International market research firm Synovate have announced the key findings of its first global opinion survey carried out in conjunction with the 24-hour international news and information channel BBC World.
The survey which was carried out across 21 markets on six continents during February 2007 looks at global attitudes to climate change. BBC World will be covering this topic extensively throughout April in its Climate Watch season of news, business, documentary and factual programming.
Steve Garton, global head of media research at Synovate says, “We set out to find what the world thinks about some of the most important issues facing our planet today. The survey shows some strikingly common views, but also illustrates how the climate issues facing specific countries influence their views about how they can tackle the problem. There does appear to be a need for better education about the matter across all markets.”

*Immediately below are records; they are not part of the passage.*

(** ** C5: where entering nodes start *)

(** The scalar properties of the root that the layout and the joins leave
    alone: its previous position. *)
Lemma joined_root_previous st r :
  Node.y0 (fst (joined st r)) = Node.y0 r /\
  Node.x0 (fst (joined st r)) = Node.x0 r.
Proof.
  assert (H0 : own_at r [] = Some (Node.own r)) by reflexivity.
  destruct (own_at_for_each_good
              (fun o => Node.y0 o = Node.y0 r /\ Node.x0 o = Node.x0 r)
              (fun p => Node.set_xy
                 (Some (fst (tree st (height st - margin - margin)
                                  (width st - margin - margin) (vshape r) p)))
                 (Some (snd (tree st (height st - margin - margin)
                                  (width st - margin - margin) (vshape r) p))))
              (descendants r) (fun _ _ G => G) r [] _ H0
              (or_introl (conj eq_refl eq_refl)))
    as (o1 & H1 & G1).
  fold (tree_layout st r) in H1.
  destruct (own_at_for_each_good
              (fun o => Node.y0 o = Node.y0 r /\ Node.x0 o = Node.x0 r)
              (fun _ o => Node.set_xy (Node.x o) (Some (depth_y o)) o)
              (descendants (tree_layout st r))
              (fun _ _ G => G) (tree_layout st r) [] o1 H1 (or_introl G1))
    as (o2 & H2 & G2).
  fold (depth_spacing (tree_layout st r)) in H2. fold (laid_out st r) in H2.
  assert (H3 : exists o, own_at (fst (joined st r)) [] = Some o /\
                         (Node.y0 o = Node.y0 r /\ Node.x0 o = Node.x0 r)).
  { rewrite joined_unfold.
    apply (key_fold_ind
             (fun tc => exists o, own_at (fst tc) [] = Some o /\
                                  (Node.y0 o = Node.y0 r /\ Node.x0 o = Node.x0 r)));
      [intros tc p; apply key_step_good; intros k o G; exact G|].
    apply (key_fold_ind
             (fun tc => exists o, own_at (fst tc) [] = Some o /\
                                  (Node.y0 o = Node.y0 r /\ Node.x0 o = Node.x0 r)));
      [intros tc p; apply key_step_good; intros k o G; exact G|].
    exists o2. split; assumption. }
  destruct H3 as (o3 & H3 & G3). cbn in H3. injection H3 as <-. exact G3.
Qed.

(** C5, as the code has it. In every pass, every entering node, whether it
    has a parent or not, is created at the root's previous position: the
    [(y0, x0)] the root carries when the pass starts. *)
Theorem entering_nodes_start_at_root_previous_position
  (st : TreeVisualization) (r : Node) (p : Path) (pos : option Q * option Q) :
  root st = Some r ->
  In (p, pos) (nodeEnter st) ->
  pos = (Node.y0 r, Node.x0 r).
Proof.
  intros Hr H. unfold nodeEnter in H. rewrite Hr in H.
  apply in_map_iff in H. destruct H as (q & E & _).
  injection E as _ <-.
  destruct (joined_root_previous st r) as [-> ->]. reflexivity.
Qed.

(** The pass after a click on the collapsed E1 of the built sample: "cat"
    enters at the root's previous position. *)
Lemma entering_nodes_start_at_root_previous_position_witness :
  root sample_toggled = Some (upd [0%nat] toggle sample_root) /\
  In ([0%nat; 0%nat], (Some 0, Node.x0 sample_root)) (nodeEnter sample_toggled) /\
  (Some 0, Node.x0 sample_root) =
  (Node.y0 (upd [0%nat] toggle sample_root),
   Node.x0 (upd [0%nat] toggle sample_root)).
Proof.
  split; [vm_compute; reflexivity|].
  split; [vm_compute; left; reflexivity|].
  apply (entering_nodes_start_at_root_previous_position sample_toggled
           (upd [0%nat] toggle sample_root) [0%nat; 0%nat]).
  - vm_compute. reflexivity.
  - vm_compute. left. reflexivity.
Defined.
(** * dialogUI/lib/background.c: the background compositor of startdde

    A shallow embedding of the six functions of [background.c] and the
    properties of them that the specification states.

    The C code is glue over GLib, GTK, cairo and Xlib.  The calls into those
    libraries are modelled as operations of a state-and-failure monad over a
    [World]: the heap of [BackgroundInfo] instances, the live cairo surfaces
    and pixbufs, the realized widgets, the stack of X error traps and the
    chronological trace of library calls.  What the outside answers (the X
    server, the file system, the widget tree) is read from an [Env]. *)

From Stdlib Require Import ZArith List Lia Ascii String PrimInt63 PrimFloat.
From stdpp Require Import base option list gmap strings.

Local Open Scope Z_scope.

(** ** C scalar types *)

Definition gint := Z.
Definition guint := Z.
Definition guint32 := Z.
Definition gboolean := Z.
Definition gdouble := float.

Definition TRUE : gboolean := 1.
Definition FALSE : gboolean := 0.

Definition INT_MAX : Z := 2 ^ 31 - 1.

(** Conversion of an integer value to the 32-bit [int]: what happens to a
    [guint] passed for an [int] parameter, or read back by [%d]. *)
Definition gint_of (z : Z) : gint := (z + 2 ^ 31) mod 2 ^ 32 - 2 ^ 31.

(** Conversion of an [int] constant to [double]. *)
Definition gdouble_of_int (n : PrimInt63.int) : gdouble := PrimFloat.of_uint63 n.

(** ** Handles of the library objects *)

Definition GtkWidget := positive.
Definition GdkWindow := positive.
Definition cairo_t := positive.
Definition cairo_surface_t := positive.
Definition GdkPixbuf := positive.
Definition Display := positive.
Definition Visual := positive.
Definition Drawable := Z.

Definition BadDrawable : gint := 9.

Definition nl : string := String "010"%char EmptyString.

Record GError := mkGError {
  g_error_code : gint;
  g_error_message : string
}.

(** A decoded image, as the pixbuf loader hands it out. *)
Record image := mkImage {
  img_width : gint;
  img_height : gint;
  img_pixels : list Z
}.

Record GdkRGBA := mkRGBA {
  red : gdouble;
  green : gdouble;
  blue : gdouble;
  rgba_alpha : gdouble
}.

(** What a live cairo surface is backed by. *)
Inductive surface_obj :=
| XlibSurface (dpy : Display) (drawable : Drawable) (visual : Visual)
    (width height : gint)
| PixbufSurface (img : image) (scale : gint) (for_window : option GdkWindow).
(** C3.  After a successful [handleMove] by player P, with O the other
    player: when O has a valid move, O is the current player and the message
    announces O's turn; when O has none but P has one, the message announces
    that O passes, a timer is queued, no click can place a disc for O in the
    meantime, and (in every state of a game, where no other timer is
    pending) once the timer has run P is the current player again with the
    board untouched and the message announcing P's turn. *)
Theorem handleMove_turn_progression s r c s' :
  wf_state s →
  handleMove r c s = (Ok tt, s') → board s' ≠ board s →
  let P := currentPlayer s in
  let O := opponentOf P in
  ∃ movesO movesP,
    getValidMoves O s' = (Ok movesO, s') ∧
    getValidMoves P s' = (Ok movesP, s') ∧
    (movesO ≠ [] →
       currentPlayer s' = O ∧ messageText s' = MsgTurn (colorName O) ∧
       timers s' = timers s) ∧
    (movesO = [] → movesP ≠ [] →
       messageText s' = MsgPass (colorName O) (colorName P) ∧
       currentPlayer s' = O ∧
       timers s' = timers s ++ [P] ∧
       (∀ r' c', snd (handleMove r' c' s') = s') ∧
       (game_inv s →
        ∃ s'',
          fireTimer s' = (Ok tt, s'') ∧ board s'' = board s' ∧
          currentPlayer s'' = P ∧ messageText s'' = MsgTurn (colorName P) ∧
          timers s'' = [])).
Proof.
  intros Hs Hmove Hchanged. cbn zeta. pose proof Hs as (Hwf & Hp & Hts).
  accepted_move Hmove Hr Hne. subst s'.
  set (P := currentPlayer s) in *. set (O := opponentOf P) in *.
  set (b' := boardAfterMove (board s) r c P) in *.
  set (s1 := withPlayer O (withBoard b' s)) in *.
  assert (Hwf' : wf_board b') by (by apply boardAfterMove_wf).
  assert (Hs1 : wf_state s1).
  { split; [|split]; simpl; [done|apply opponentOf_is_player|done]. }
  pose proof (rendered_wf _ Hs1) as Hs'.
  assert (HPP : opponentOf O = P) by (by apply opponentOf_involutive).
  exists (validMovesOf b' O), (validMovesOf b' P).
  split.
  { rewrite getValidMoves_wf; rewrite ?rendered_board;
      [done|done|apply opponentOf_is_player]. }
  split.
  { rewrite getValidMoves_wf; rewrite ?rendered_board; done. }
  split.
  - intros HO. unfold rendered. cbn [board currentPlayer s1 withPlayer withBoard].
    fold O. by rewrite decide_False by done.
  - intros HO HPm.
    assert (Hr' : rendered s1 =
              mkState b' O (MsgPass (colorName O) (colorName P))
                      (scoreOf b') (timers s ++ [P])).
    { unfold rendered. cbn [board currentPlayer s1 withPlayer withBoard timers].
      fold O. rewrite HPP. rewrite decide_True by done.
      by rewrite decide_False by done. }
    rewrite Hr' in *. cbn [messageText currentPlayer timers board].
    split; [done|]. split; [done|]. split; [done|]. split.
    + intros r' c'. rewrite handleMove_snd by done.
      cbn [board currentPlayer]. rewrite decide_True; [done|].
      by apply validMovesOf_nil.
    + intros Hinv. rewrite fireTimer_wf by done.
      rewrite (game_inv_move_no_timer s r c Hinv Hne).
      cbn [timers app board messageText scoreText].
      eexists. split; [done|].
      unfold rendered. cbn [board currentPlayer timers].
      by rewrite decide_False by done.
Qed.

Lemma handleMove_turn_progression_witness :
  wf_state passPosition ∧
  ∃ s',
    handleMove 0 0 passPosition = (Ok tt, s') ∧
    board s' ≠ board passPosition ∧
    ∃ movesO movesP,
      getValidMoves WHITE s' = (Ok movesO, s') ∧
      getValidMoves BLACK s' = (Ok movesP, s') ∧
      (movesO ≠ [] →
         currentPlayer s' = WHITE ∧ messageText s' = MsgTurn Shiro ∧
         timers s' = []) ∧
      (movesO = [] → movesP ≠ [] →
         messageText s' = MsgPass Shiro Kuro ∧
         currentPlayer s' = WHITE ∧
         timers s' = [BLACK] ∧
         (∀ r' c', snd (handleMove r' c' s') = s') ∧
         (game_inv passPosition →
          ∃ s'',
            fireTimer s' = (Ok tt, s'') ∧ board s'' = board s' ∧
            currentPlayer s'' = BLACK ∧ messageText s'' = MsgTurn Kuro ∧
            timers s'' = [])).
Proof.
  split; [apply passPosition_wf|].
  exists (snd (handleMove 0 0 passPosition)).
  split; [reflexivity|].
  assert (Hchanged : board (snd (handleMove 0 0 passPosition))
                     ≠ board passPosition) by (vm_compute; discriminate).
  split; [exact Hchanged|].
  apply (handleMove_turn_progression passPosition 0 0
           (snd (handleMove 0 0 passPosition))).
  - apply passPosition_wf.
  - reflexivity.
  - exact Hchanged.
Defined.
(** [readFile(filename, start, end = Infinity)] of [open.ts] and of
    [file-browser.ts]: [fs.createReadStream(filename, { start, end: end - 1 })],
    whose chunks are handed over one by one; the result here is their
    concatenation. *)
Definition readFile (filename : string) (start : option Z) (end_ : option Z)
  : IO (list Byte.byte) :=
  createReadStream filename start
    (match end_ with Some e => Some (e - 1)%Z | None => None end).

(** Modelled from the spec: the class [LazyFile] of the package
    [@mjackson/lazy-file] is not under src/.  Spec 3 and 4.2: a lazy content
    is a window [(source, offset, length)]; [byteLength] is the length of the
    window.  The window of a new one is told by [LazyFile_new]. *)
Record LazyFile : Type := {
  lf_content : content;
  lf_offset : Z;
  lf_length : Z;
  lf_name : string;
  lf_type : string;
  lf_lastModified : Z
}.

Definition orElse {A : Type} (o : option A) (d : A) : A :=
  match o with Some a => a | None => d end.

(** Modelled from the spec: the window a new [LazyFile] has on its content
    (the constructor is not under src/).  A content covers itself whole.
    An array that holds one blob is what [File.slice] hands to the
    constructor, and spec 4.3 says what handle that makes: one whose content
    is the content sliced per 4.2, that is, the window of that blob, on the
    same source with the offset and the length of the blob.  Spec 3 and 4.2:
    a window is [(source, offset, length)]. *)
Definition windowSource (c : content) : content :=
  match c with
  | BlobParts [BlobPart source _ _] => source
  | _ => c
  end.

Definition windowOffset (c : content) : Z :=
  match c with
  | BlobParts [BlobPart _ offset _] => offset
  | _ => 0%Z
  end.

Definition windowLength (c : content) : Z :=
  match c with
  | BlobParts [BlobPart _ _ length] => length
  | _ => contentSize c
  end.

(** Modelled from the spec: the constructor of [LazyFile] (not under src/);
    the window is the one of the content, an absent [type] is the empty
    string and an absent [lastModified] is the current time. *)
Definition LazyFile_new (c : content) (name : string) (type : option string)
  (lastModified : option Z) (now : Z) : LazyFile :=
  {| lf_content := windowSource c;
     lf_offset := windowOffset c;
     lf_length := windowLength c;
     lf_name := name;
     lf_type := orElse type EmptyString;
     lf_lastModified := orElse lastModified now |}.

(** Modelled from the spec: [LazyFile.size] (not under src/) is the length of
    the current window (spec 4.2, [byteLength]). *)
Definition LazyFile_size (this : LazyFile) : Z := lf_length this.

(** Modelled from the spec: index clamping of [slice] (not under src/).
    Spec 4.2: negative indices count from the end of the current window and
    results are clamped to [0, byteLength]. *)
Definition clampIndex (byteLength i : Z) : Z :=
  if (i <? 0)%Z then Z.max 0 (byteLength + i) else Z.min i byteLength.

(** Modelled from the spec: [LazyFile.slice(start, end)] (not under src/).
    Spec 3 and 4.2: both bounds default to the whole window, the new window
    starts at [offset + clamp(relStart)] and ends at [offset + clamp(relEnd)],
    the source is shared and no I/O occurs.  The result is a [Blob]. *)
Definition LazyFile_slice (this : LazyFile) (start end_ : option Z) : blobPart :=
  let s := clampIndex (lf_length this) (orElse start 0%Z) in
  let e := clampIndex (lf_length this) (orElse end_ (lf_length this)) in
  BlobPart (lf_content this) (lf_offset this + s) (Z.max 0 (e - s)).

(** Modelled from the spec: the bytes that a read of the window
    [offset, offset + length) of a content delivers, concatenated (not
    under src/).  Spec 4.2: the window of a source is read by delegating to
    [source.read(absoluteStart, absoluteEnd)].  An array of parts holds the
    bytes of its parts in order; no code under src/ builds an array of several
    parts, and the spec has no words for one: a part that is a blob is read
    here through the window it is narrowed to. *)
Fixpoint readContent (c : content) (offset length : Z) {struct c}
  : IO (list Byte.byte) :=
  match c with
  | LazyFileContent _ filename =>
      readFile filename (Some offset) (Some (offset + length)%Z)
  | BlobParts parts =>
      fold_right
        (fun p rest pos =>
           first <- readPart p (offset - pos)%Z (offset + length - pos)%Z ;;
           others <- rest (pos + partSize p)%Z ;;
           ret (first ++ others))
        (fun _ => ret []) parts 0%Z
  end
with readPart (p : blobPart) (start stop : Z) {struct p} : IO (list Byte.byte) :=
  match p with
  | BytesPart bs => ret (bytesBetween start stop bs)
  | BlobPart c offset length =>
      let s := Z.min (Z.max 0 start) length in
      let e := Z.min (Z.max 0 stop) length in
      readContent c (offset + s)%Z (Z.max 0 (e - s))
  end.

(** Modelled from the spec: [LazyFile.stream()], drained, and [bytes()]
    (not under src/).  Spec 8: the empty window yields zero chunks; spec
    4.2: any other window is read by delegating to
    [source.read(absoluteStart, absoluteEnd)]. *)
Definition LazyFile_bytes (this : LazyFile) : IO (list Byte.byte) :=
  if (lf_length this <=? 0)%Z then ret []
  else readContent (lf_content this) (lf_offset this) (lf_length this).

(** Modelled from the spec: [LazyFile.text()] (not under src/): the bytes,
    as the string of their code units. *)
Definition LazyFile_text (this : LazyFile) : IO string :=
  bs <- LazyFile_bytes this ;; ret (string_of_list_byte bs).

(** ** [open.ts] *)

Definition dq : string := String (ascii_of_nat 34) EmptyString.

Definition isNoEntityError (obj : exn) : bool :=
  match obj with
  | ErrnoException ENOENT _ _ => true
  | _ => false
  end.

Record OpenOptions : Type := { autoCreate : option bool }.

(** [options?.autoCreate ?? true] *)
Definition autoCreateOf (options : option OpenOptions) : bool :=
  match options with
  | Some {| autoCreate := Some b |} => b
  | _ => true
  end.

(** [FilePropertyBag]; [bag_type] is [Some None] when the key [type] is
    there with the value [undefined]. *)
Record FilePropertyBag : Type := {
  bag_type : option (option string);
  bag_lastModified : option Z
}.

Record Directory : Type := { d_path : string }.

Record File : Type := { f_super : LazyFile; f_path : string }.

(** [new Directory(name)] *)
Definition Directory_new (name : string) : IO Directory :=
  fun h => (Return {| d_path := Path.resolve (process_cwd h) name |}, h).

(** [new File(content, name, props)]: the name given to [super] is the base
    name of the resolved path, and [{ type: lookup(name), ...props }] lets a
    [type] key of [props] win over the inferred type. *)
Definition File_new (c : content) (name : string) (props : option FilePropertyBag)
  : IO File :=
  fun h =>
    let resolved := Path.resolve (process_cwd h) name in
    let type := match props with
                | Some {| bag_type := Some t |} => t
                | _ => mime h name
                end in
    let lastModified := match props with
                        | Some bag => bag_lastModified bag
                        | None => None
                        end in
    (Return {| f_super := LazyFile_new c (Path.basename resolved) type
                            lastModified (clock h);
               f_path := resolved |}, h).

Definition Directory_path (this : Directory) : string := d_path this.
Definition Directory_dirname (this : Directory) : string :=
  Path.dirname (Directory_path this).
Definition Directory_name (this : Directory) : string :=
  Path.basename (Directory_path this).
Definition Directory_dir (this : Directory) : IO Directory :=
  Directory_new (Directory_dirname this).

More than two-thirds of the world are concerned about climate change. South Africans have emerged as one of the most worried countries – 82% of respondents state that they are very concerned or somewhat concerned about the effect of climate change South Africans registered the world’s highest score of those being “very concerned” at 55%As a result they are amongst the countries most likely to encourage their friends to become greener.
Amongst people indicating some level of concern with climate change, almost one fifth of South African respondents (17%) believe that cars are a contributing force to the climate change effects that we are now experiencing. More than a third (37%) stated that they had already bought or that they plan to buy a smaller car.
Jon Salters, Managing Director of Synovate Sub-Saharan Africa, states, “With the ever-increasing number of cars on the road, buying more fuel efficient vehicles is a key focus point in the drive to do our bit for climate change. As NAAMSA has indicated, the recent hitch in petrol prices should also motivate vehicle owners to start using more fuel-efficient cars.”
* Respondents in the two major industrialised nations not to have signed the Kyoto Protocol are well ahead of their leaders, with 84% of Australians and 57% of Americans concerned about climate change.
* People are unclear as to the consequences of climate change. One in seven who had an opinion on climate change did not know what the main danger would be, such as desertification, drought, flooding or hunger. Asians (Koreans, Chinese and Singaporeans) especially remain uninformed about the dangers of climate change.
South Africans believe that the major danger is flooding (26%) and drought (21%).
* 41% believe one country is responsible and almost all of those look at the United States. Two-thirds of all respondents blame the US before any other country including 63% of respondents from South Africa and 89% of respondents from the UK. Almost four in five Americans however think that no one country is to blame while more than 40% of Indians think that India is most responsible. Approximately one tenth (11%) of South Africans believe that South Africa is to blame.
* There is a significant section of the population that does not back the prevailing scientific view. A quarter of Americans either do not believe climate change is man-made or are unconcerned about it. 1.2% of all respondents are pleased with the results of climate change – most of who live in Poland and Russia.
* To reduce the effects of climate change, more than two-thirds of South Africans who have some level of concern about climate change have reduced packaging. 61% of South Africans report buying green products and recycling waste.
* The island nations of Japan and the UK, and the low-lying Denmark are most worried about flooding. The Japanese are also most likely to be worried about erratic weather in the future.
Amongst those who have some level of concern about climate change,
• More than 20% believe human causes including pollution are the main factors causing climate change. South Africans believe that the major cause is global warming and pollution.
• Only 1.4% blames divine intervention, except in Dubai where the number of respondents increased to one in five.
• People tend to attack climate change through their consumption patterns. More than half have bought green products; energy efficient devices; reduced packaging; or saved power. Relatively few, have done anything more proactive with only 5% joining a lobby group and 28% encouraging friends to be green.
• People are unlikely to let their treasured possessions go. Only 20% have bought or plan to buy a smaller car and 28% have changed their travel plans.
• It’s some of the larger English-speaking countries where Al Gore’s film An Inconvenient Truth has been seen by more than just a handful of people. A higher proportion of Australians - 12% - had seen the movie than in Canada and the US - both 10%. In the UK, where all schools are being provided with a copy of the film, only 4% had seen the film.